### YOUR OBJECTIVE
In the entries that follow, find the line containing "(trim_start_matches (Ascii.ascii_of_nat 40)", then output exactly every line from the first through that one.

### DATA SHOWN
Definition execute_search (tokens : list string) (s : HexadState) : vql_answer :=
  match tokens with
  | _ :: kind :: third :: _ =>
    let other := str_uppercase kind in
    if bool_decide (other = "TEXT") then
      query_text ← unquote third;
      Some (rows_response "SEARCH TEXT" text_row (search_text config query_text (parse_limit tokens).1 s))
    else if bool_decide (other = "VECTOR") then
      let '(limit, limit_idx) := parse_limit tokens in
      pieces ← between 2 limit_idx tokens;
      Some (
        vector ← parse_vector (join_spaces pieces);
        _ ← (if decide (length vector = ac_vector_dimension api) then Ok ()
             else Err (ApiBadRequest ("Vector dimension mismatch: expected "
                         +:+ pretty (ac_vector_dimension api) +:+ ", got " +:+ pretty (length vector))));
        rows_response "SEARCH VECTOR" vector_row (search_similar config vector limit s))
    else if bool_decide (other = "RELATED") then
      id ← unquote third;
      pred ← find_predicate tokens;
      Some (hexads_response "SEARCH RELATED" (query_related config id pred s))
    else bad_request ("Unknown SEARCH type: '" +:+ other +:+ "'. Use TEXT, VECTOR, or RELATED.")
  | _ => bad_request "SEARCH requires at least: SEARCH TEXT '<query>' or SEARCH VECTOR [...]"
  end.

(** ** INSERT *)

(** The values, where the string can be cut there. *)
Definition parse_insert_values (raw : string) : option (result ApiError (string * string)) :=
  match str_find "VALUES" (str_uppercase raw) with
  | None => bad_request "INSERT INTO requires a VALUES clause"
  | Some values_idx =>
    values_part ← slice_from (values_idx + 6) raw;
    let values_part :=
      trim_end_matches (Ascii.ascii_of_nat 41)
        (trim_start_matches (Ascii.ascii_of_nat 40) (str_trim values_part)) in
    let value_tokens := tokenize (replace_char comma space values_part) in
    let value (i : nat) := match value_tokens !! i with Some t => unquote t | None => Some "" end in
    title ← value 0%nat;
    body ← value 1%nat;
    Some (Ok (title, body))
  end.

Definition insert_values (raw : string) : option (result ApiError (string * string)) :=
  if starts_with "INSERT INTO" (str_uppercase raw) then parse_insert_values raw
  else
    match tokenize raw with
    | _ :: t1 :: t2 :: _ =>
      title ← unquote t1;
      body ← unquote t2;
      Some (Ok (title, body))
    | _ => bad_request "INSERT requires: INSERT INTO hexads (title, body) VALUES ('<title>', '<body>')"
    end.

Definition document_input (title body : string) : HexadInput :=
  {| hi_graph := None; hi_vector := None; hi_tensor := None; hi_semantic := None;
     hi_document := Some (document_without_fields title body); hi_provenance := None;
     hi_spatial := None; hi_metadata := ∅ |}.

Definition execute_insert (raw : string) (s : HexadState) : vql_answer * HexadState :=
  match insert_values raw with
  | None => (None, s)
  | Some (Err e) => (Some (Err e), s)
  | Some (Ok (title, body)) =>
    let '(r, s) := create config (document_input title body) s in
    (Some (hexad ← internal_error r;
           Ok (response "INSERT" 1 (DataHexads [hexad_response hexad])
                 (Some ("Inserted hexad '" +:+ h_id hexad +:+ "'")))), s)
  end.

(** ** DELETE *)

Definition execute_delete (tokens : list string) (s : HexadState) : vql_answer * HexadState :=
  match find_where_id tokens with
  | None => (bad_request "DELETE requires: DELETE FROM hexads WHERE id = '<id>'", s)
  | Some None => (None, s)
  | Some (Some id) =>
    let '(r, s) := hexad_delete id s in
    (Some (_ ← not_found_or_internal (missing_hexad id) r;
           Ok (response "DELETE" 1 DataNull (Some ("Deleted hexad '" +:+ id +:+ "'")))), s)
  end.

(** ** SHOW *)

Definition show_status (su : Surroundings) : VqlExecuteResponse :=
  let h := health_check (su_now su) (su_drift_detector su) in
  let '(status, reason) :=
    match Drift.hs_status h with
    | HealthCritical | Degraded =>
      ("degraded", Some (drift_type_debug (Drift.hs_worst_drift_type h) +:+ ": "
                           +:+ f64_fixed 3 (Drift.hs_worst_score h)))
    | _ => ("healthy", None)
    end in
  response "SHOW STATUS" 1 (DataStatus status (su_version su) (su_uptime su) reason) None.

Definition drift_row (t : DriftType) (m : DriftMetrics) : DriftRow :=
  {| dw_drift_type := drift_type_display t; dw_current_score := dm_current_score m;
     dw_moving_average := dm_moving_average m; dw_max_score := dm_max_score m;
     dw_measurement_count := dm_measurement_count m |}.

Definition show_drift (su : Surroundings) : VqlExecuteResponse :=
  let metrics := all_metrics (su_drift_detector su) in
  let rows := omap (λ t, drift_row t <$> metrics !! t) (hash_iter (dom metrics)) in
  response "SHOW DRIFT" (length rows) (DataDrift rows) None.

Definition execute_show (su : Surroundings) (tokens : list string) (s : HexadState) : vql_answer :=
  match tokens with
  | _ :: target :: _ =>
    let other := str_uppercase target in
    if bool_decide (other = "STATUS" ∨ other = "HEALTH") then Some (Ok (show_status su))
    else if bool_decide (other = "DRIFT") then Some (Ok (show_drift su))
    else if bool_decide (other = "NORMALIZER") then
      Some (Ok (response "SHOW NORMALIZER" 1 (DataNormalizer (status (su_normalizer su))) None))
    else if bool_decide (other = "HEXADS") then
      Some (hexads_response "SHOW HEXADS" (hexad_list config (parse_limit tokens).1 0 s))
    else bad_request ("Unknown SHOW target: '" +:+ other +:+ "'. Use STATUS, DRIFT, NORMALIZER, or HEXADS.")
  | _ => bad_request "SHOW requires: SHOW STATUS | SHOW DRIFT | SHOW NORMALIZER | SHOW HEXADS"
  end.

### WRITTEN RESPONSE
Definition execute_search (tokens : list string) (s : HexadState) : vql_answer :=
  match tokens with
  | _ :: kind :: third :: _ =>
    let other := str_uppercase kind in
    if bool_decide (other = "TEXT") then
      query_text ← unquote third;
      Some (rows_response "SEARCH TEXT" text_row (search_text config query_text (parse_limit tokens).1 s))
    else if bool_decide (other = "VECTOR") then
      let '(limit, limit_idx) := parse_limit tokens in
      pieces ← between 2 limit_idx tokens;
      Some (
        vector ← parse_vector (join_spaces pieces);
        _ ← (if decide (length vector = ac_vector_dimension api) then Ok ()
             else Err (ApiBadRequest ("Vector dimension mismatch: expected "
                         +:+ pretty (ac_vector_dimension api) +:+ ", got " +:+ pretty (length vector))));
        rows_response "SEARCH VECTOR" vector_row (search_similar config vector limit s))
    else if bool_decide (other = "RELATED") then
      id ← unquote third;
      pred ← find_predicate tokens;
      Some (hexads_response "SEARCH RELATED" (query_related config id pred s))
    else bad_request ("Unknown SEARCH type: '" +:+ other +:+ "'. Use TEXT, VECTOR, or RELATED.")
  | _ => bad_request "SEARCH requires at least: SEARCH TEXT '<query>' or SEARCH VECTOR [...]"
  end.

(** ** INSERT *)

(** The values, where the string can be cut there. *)
Definition parse_insert_values (raw : string) : option (result ApiError (string * string)) :=
  match str_find "VALUES" (str_uppercase raw) with
  | None => bad_request "INSERT INTO requires a VALUES clause"
  | Some values_idx =>
    values_part ← slice_from (values_idx + 6) raw;
    let values_part :=
      trim_end_matches (Ascii.ascii_of_nat 41)
        (trim_start_matches (Ascii.ascii_of_nat 40) (str_trim values_part)) in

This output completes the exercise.